(Disarankan untuk membaca tulisan ini sembari mendengarkan lagu dari Amigdala berjudul “Tuhan Sebut Sia-sia”)
Dua puluh satu tahun lalu, saya adalah seorang gadis kecil yang menemukan mainannya dijadikan alat isap sabu. Kemudian, saya tahu, saya dan masalah-masalah hidup yang tidak umum bagi teman sebaya akan bergandengan tangan sepanjang waktu. Dan, mau tidak mau, saya harus berupaya sekuat tenaga untuk meremukkan cengkeram yang tidak diinginkan tersebut.
Saya sangat berterima kasih kepada saya di masa lalu.

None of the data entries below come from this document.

Lemma wp_cleanup claim t : lwp claim (cleanup t) returned hist0.
Proof.
  unfold cleanup. apply wp_bind, wp_call; [done|]. cbn [rel]. intros startupErr h ->.
  apply wp_bind, wp_call; [done|]. cbn [rel]. intros record h ->. apply wp_bind.
  assert (Hk : ∀ registrationErr h, idle h → lwp claim (
    let! requestErr := call (StopAndWait Requests) in
    let! d := (if is_nil requestErr && drain
               then let! r := call Drain in
                    Ret (match r with Drained err => (err, false) | DrainLate err => (Some err, true) end)
               else Ret (None, false)) in
    let '(drainErr, lateDrain) := d in
    let! deliveryErr := call (StopAndWait Deliveries) in
    let drained := is_nil requestErr && is_nil drainErr && is_nil deliveryErr in
    let! renewalErr := (if negb drained || negb (is_nil startupErr) then call StopRenewal else Ret None) in
    let! networkErr := call StopNetwork in
    let! _ := call ClearIdentity in
    let! epochErr := (if drained && is_nil startupErr then call ReleaseLease else Ret None) in
    let cleanupErr := errors_Join [startupErr; registrationErr; requestErr; drainErr; deliveryErr;
                                   renewalErr; networkErr; epochErr] in
    let! cleanupErr := (if negb (is_nil startupErr) then cleanup_late record drained cleanupErr
                        else Ret cleanupErr) in
    if lateDrain : bool then let! err := call WaitDrain in Ret (errors_Join [cleanupErr; err])
    else Ret cleanupErr) returned h).
  { intros registrationErr h Hi. apply wp_bind, wp_call; [done|]. cbn [rel]. intros requestErr h1 Hr.
    apply wp_bind.
    (* after the drain: what is known of it *)
    set (Q := λ (d : option error * bool) h2, idle h2 ∧
      (requestErr = None → quiet_r h2 = true) ∧ (requestErr = None → d.1 = None → drain = true → quiet_b h2 = true)).
    apply (wp_mono _ _ _ Q).
    - intros [drainErr lateDrain] h2 (Hi2 & Hq & Hb). simpl in *. apply wp_bind, wp_call; [done|]. cbn [rel].
      intros deliveryErr h3 Hd. cbv zeta.
      assert (Hdr : idle h3 ∧ (is_nil requestErr && is_nil drainErr && is_nil deliveryErr = true → drained_ok h3)).
      { destruct deliveryErr; simpl in Hd; subst h3; split; try done; [by rewrite andb_false_r|].
        intros Hall. to_prop. destruct requestErr, drainErr; try done. repeat split; simpl; auto. }
      destruct Hdr as [Hi3 Hdr]. apply wp_bind.
      lwp_branch; [apply wp_call; [done|]; cbn [rel]; intros renewalErr h4 ->|apply wp_ret].
      all: by eapply (wp_cleanup_end _ _ _ _ _ (λ n e, errors_Join [_; _; _; _; _; _; n; e])).
    - assert (Hi1 : idle h1 ∧ (requestErr = None → quiet_r h1 = true)) by (subst h1; by destruct requestErr).
      destruct Hi1 as [Hi1 Hq1]. lwp_branch.
      + to_prop. apply wp_bind, wp_call; [done|]. cbn [rel]. intros r h2 Hr2. apply wp_ret. unfold Q.
        by destruct r as [[e|]|e]; simpl in *; subst h2.
      + apply wp_ret. unfold Q. split_and!; simpl; try done. intros -> _ Hdr. by rewrite Hdr in *. }
  lwp_branch; [|by apply wp_ret, Hk]. apply wp_call; [done|]. cbn [rel]. intros e h ->. by apply Hk.
Qed.
End Lifecycle.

Sebab, alih-alih merasa terperangkap dalam keadaan buruk dan melanggar norma-norma yang berlaku, yang ada di kepala gadis kecil itu hanyalah mengembalikan nama baik keluarga di lingkungan tempatnya berteduh. Dan, pilihannya pada saat itulah yang akhirnya menentukan langkah yang saya pijak hingga saat ini dan seterusnya.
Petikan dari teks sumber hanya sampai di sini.